Lemma dropped_idle s :
  well_formed s →
  well_formed (RemoteSessionCoordinator_drop s) ∧ co_active (RemoteSessionCoordinator_drop s) = None.
Proof.
  intros Hs. unfold RemoteSessionCoordinator_drop.
  pose proof (from_failed_attempt inv held true s None _ (from_no_pending inv held true s s (from_refl inv held true s Hs))) as Hf.
  exact (close_active_wf inv held None _ (proj1 Hf) final_none).
Qed.

(** C11. When the task of the remote sessions ends, no remote session is left. However the loop
    ran, and whether the Host was stopped or the task failed (a clock, a random source, a part of
    the service), no session is active or registered, and nothing is held down on the Host if
    releases succeed. *)
Theorem remote_task_leaves_no_session (config : RemoteRuntimeConfig) (attempts : list Attempt) s
    (r : result RuntimeError bool) (l : RemoteLoop G W R V) :
  well_formed s → remote_task debug_build requested config attempts (prepared s) = (r, l) → r ≠ Ok false →
  let s' := rl_coordinator l in
  well_formed s' ∧ co_active s' = None ∧ live (co_service s') = ∅ ∧
  (reliable_release inv → held (co_world s') = ∅).
Proof.
  intros Hs Hr Hne s'. enough (well_formed s' ∧ co_active s' = None) as [Hw Ha].
  { split_and!; [done..|by eapply idle_live|]. intros Hrel. by apply (cw_quiet inv held s'). }
  assert (well_formed (rl_coordinator (run_remote_sessions debug_build requested config attempts (prepared s)).2)) as Hrun.
  { eapply (run_wf debug_build requested inv held (λ _, true)); [|exact Hs].
    apply (loop_run debug_build requested inv held (λ _, true) s (λ _ _, eq_refl) config attempts); [|apply rtc_refl].
    intros b _. right. intros connection. apply registered_keeps. }
  unfold remote_task in Hr. subst s'.
  destruct (run_remote_sessions _ _ _ _ _) as [[[]|e] l']; simplify_eq/=; by apply dropped_idle.
Qed.
End Ends.

(** * The pace of reconnecting, and the configuration *)

(** A Host reconnects neither too fast nor too slowly. The delay drawn after [n] failures in a
    row is at most the maximum (2 s, doubled for each failure up to 32 s, but never over 30 s, and
    never over 2 s while a session waits for its Controller to come back) and at least half of
    it, for every sample; the failures are counted without overflow, and no product of the
    computation leaves 64 bits. *)
Theorem backoff_bounded (self : SignalingBackoff) (sample : Z) (retained_session : bool) :
  is_u32 (sb_failures self) → is_u64 sample →
  let '(delay, self') := delay_with_sample sample retained_session self in
  let maximum := if retained_session then 2000 else Z.min (2000 * 2 ^ Z.min (sb_failures self) 4) 30000 in
  maximum <= 2 * delay <= 2 * maximum ∧ 1000 <= delay <= 30000 ∧
  is_u32 (sb_failures self') ∧ sb_failures self <= sb_failures self' ∧
  (sb_failures self < U32_MAX → sb_failures self' = sb_failures self + 1) ∧
  SIGNALING_RECONNECT_BASE_MS * Z.shiftl 1 (Z.min (sb_failures self) 4) <= U64_MAX.
Proof.
  intros Hf Hs. unfold delay_with_sample, backoff_maximum, SIGNALING_RECONNECT_BASE_MS,
    SIGNALING_RECONNECT_MAX_MS, saturating_add. cbn [sb_failures].
  unfold is_u32, is_u64, U32_MAX, U64_MAX in *. rewrite Z.shiftl_1_l.
  assert (1 <= 2 ^ Z.min (sb_failures self) 4 <= 16) as Hp.
  { split; [apply (Z.pow_le_mono_r 2 0); lia|apply (Z.pow_le_mono_r 2 _ 4); lia]. }
  set (p := 2 ^ Z.min (sb_failures self) 4) in *.
  set (h := if retained_session then 1000 else Z.min (1000 * p) 15000).
  assert (Z.min (Z.min (2000 * p) 18446744073709551615) (if retained_session then 2000 else 30000) = h * 2) as ->
    by (subst h; destruct retained_session; lia).
  assert ((if retained_session then 2000 else Z.min (2000 * p) 30000) = h * 2) as ->
    by (subst h; destruct retained_session; lia).
  assert (1000 <= h <= 15000) as Hh by (subst h; destruct retained_session; lia).
  rewrite Z.div_mul by lia. pose proof (Z.mod_pos_bound sample (h * 2 - h + 1)). split_and!; lia.
Qed.

Section Configured.
Context `{IceUrl Url} (debug_build : bool) (requested : option text).

(** What a server of the configuration is: STUN without credentials, or TURN with them. *)
Definition server_ok (server : RemoteIceServerConfig) : Prop :=
  ri_urls server ≠ [] ∧ len (ri_urls server) <= MAX_ICE_URLS_PER_SERVER ∧
  text_len (ri_username server) <= MAX_ICE_CREDENTIAL_UTF8_BYTES ∧
  text_len (ri_password server) <= MAX_ICE_CREDENTIAL_UTF8_BYTES ∧
  (Forall (λ url, valid_stun_url url = true) (ri_urls server) ∧
     ri_username server = [] ∧ ri_password server = [] ∨
   Forall (λ url, valid_turn_url url = true) (ri_urls server) ∧
     ri_username server ≠ [] ∧ ri_password server ≠ []).

Lemma forallb_Forall {A} (f : A → bool) l : forallb f l = true ↔ Forall (λ x, f x = true) l.
Proof. induction l as [|x l IH]; simpl; [done|]. by rewrite andb_true_iff, IH, Forall_cons. Qed.

Lemma server_created urls username password server :
  RemoteIceServerConfig_new urls username password = Ok server →
  server_ok server ∧ server = {| ri_urls := urls; ri_username := username; ri_password := password |}.
Proof.
  unfold RemoteIceServerConfig_new. intros [Hc%res_fail_if [= <-]]%res_seq.
  split; [|done]. unfold server_ok. cbn [ri_urls ri_username ri_password]. boolsimpl.
  split_and!; [done|lia..|]. repeat case_match; boolsimpl; try done; [left|right]; by rewrite <- forallb_Forall.
Qed.

Lemma valid_url_bound url schemes :
  valid_ice_url url schemes = true → url ≠ [] ∧ text_len url <= MAX_ICE_URL_UTF8_BYTES.
Proof. unfold valid_ice_url. case_match eqn:Hc; [done|]. intros _. boolsimpl. split; [done|lia]. Qed.

(** The bridge takes every server the configuration takes. *)
Lemma server_bridged server : server_ok server →
  ∃ b, BridgeIceServer_new (ri_urls server) (ri_username server) (ri_password server) = Ok b ∧
    b = {| bi_urls := ri_urls server; bi_username := ri_username server; bi_credential := ri_password server |}.
Proof.
  intros (Hne & Hl & Hu & Hp & Hv). eexists. split; [|done]. apply BridgeIceServer_new_ok. split; [|done].
  unfold ice_server_ok. cbn. split_and!; try done.
  destruct Hv as [[Hv _]|[Hv _]]; (eapply Forall_impl; [exact Hv|]); intros url; apply valid_url_bound.
Qed.

Lemma servers_bridged servers : Forall server_ok servers →
  bridge_ice_servers servers =
  Ok ((λ server, {| bi_urls := ri_urls server; bi_username := ri_username server;
                    bi_credential := ri_password server |}) <$> servers).
Proof.
  induction 1 as [|server servers Hs _ IH]; [done|]. cbn [bridge_ice_servers].
  destruct (server_bridged server Hs) as (b & -> & ->). cbn. by rewrite IH.
Qed.

(** The servers the environment asks for. *)
Definition stun_servers (stun : option text) : list RemoteIceServerConfig :=
  match stun with
  | Some value => [{| ri_urls := split_ice_urls value; ri_username := []; ri_password := [] |}]
  | None => []
  end.

Definition turn_servers (turn username password : option text) : list RemoteIceServerConfig :=
  match turn, username, password with
  | Some value, Some username, Some password =>
      [{| ri_urls := split_ice_urls value; ri_username := username; ri_password := password |}]
  | _, _, _ => []
  end.

Definition env_value (x : EnvVar) : option text := match x with Present value => Some value | _ => None end.

Definition env_servers (env : RemoteEnv) : list RemoteIceServerConfig :=
  stun_servers (env_value (env_stun_urls env)) ++
  turn_servers (env_value (env_turn_urls env)) (env_value (env_turn_username env))
    (env_value (env_turn_password env)).

(** The configuration the environment asks for. *)
Definition configured (env : RemoteEnv) (config : RemoteRuntimeConfig) : Prop :=
  env_endpoint env = Present (rc_endpoint config) ∧
  env_policy_of (env_value (env_policy env)) = Ok (rc_ice_transport_policy config) ∧
  rc_ice_servers config = env_servers env ∧
  validate_signaling_endpoint debug_build requested (rc_endpoint config) = Ok () ∧
  Forall server_ok (rc_ice_servers config) ∧ len (rc_ice_servers config) <= 2 ∧
  (rc_ice_transport_policy config = ITP_Relay →
   Exists (λ server, Forall (λ url, valid_turn_url url = true) (ri_urls server)) (rc_ice_servers config)) ∧
  ∃ options, bridge_options config = Ok options ∧
    bo_ice_servers options =
      (λ server, {| bi_urls := ri_urls server; bi_username := ri_username server;
                    bi_credential := ri_password server |}) <$> rc_ice_servers config.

——

* Problem to solve
Please give again the lines above between the line holding "it, for every" and the line holding "let '(delay, self')", inclusive, exactly as they are and with nothing added.

* Exercise response
    it, for every sample; the failures are counted without overflow, and no product of the
    computation leaves 64 bits. *)
Theorem backoff_bounded (self : SignalingBackoff) (sample : Z) (retained_session : bool) :
  is_u32 (sb_failures self) → is_u64 sample →
  let '(delay, self') := delay_with_sample sample retained_session self in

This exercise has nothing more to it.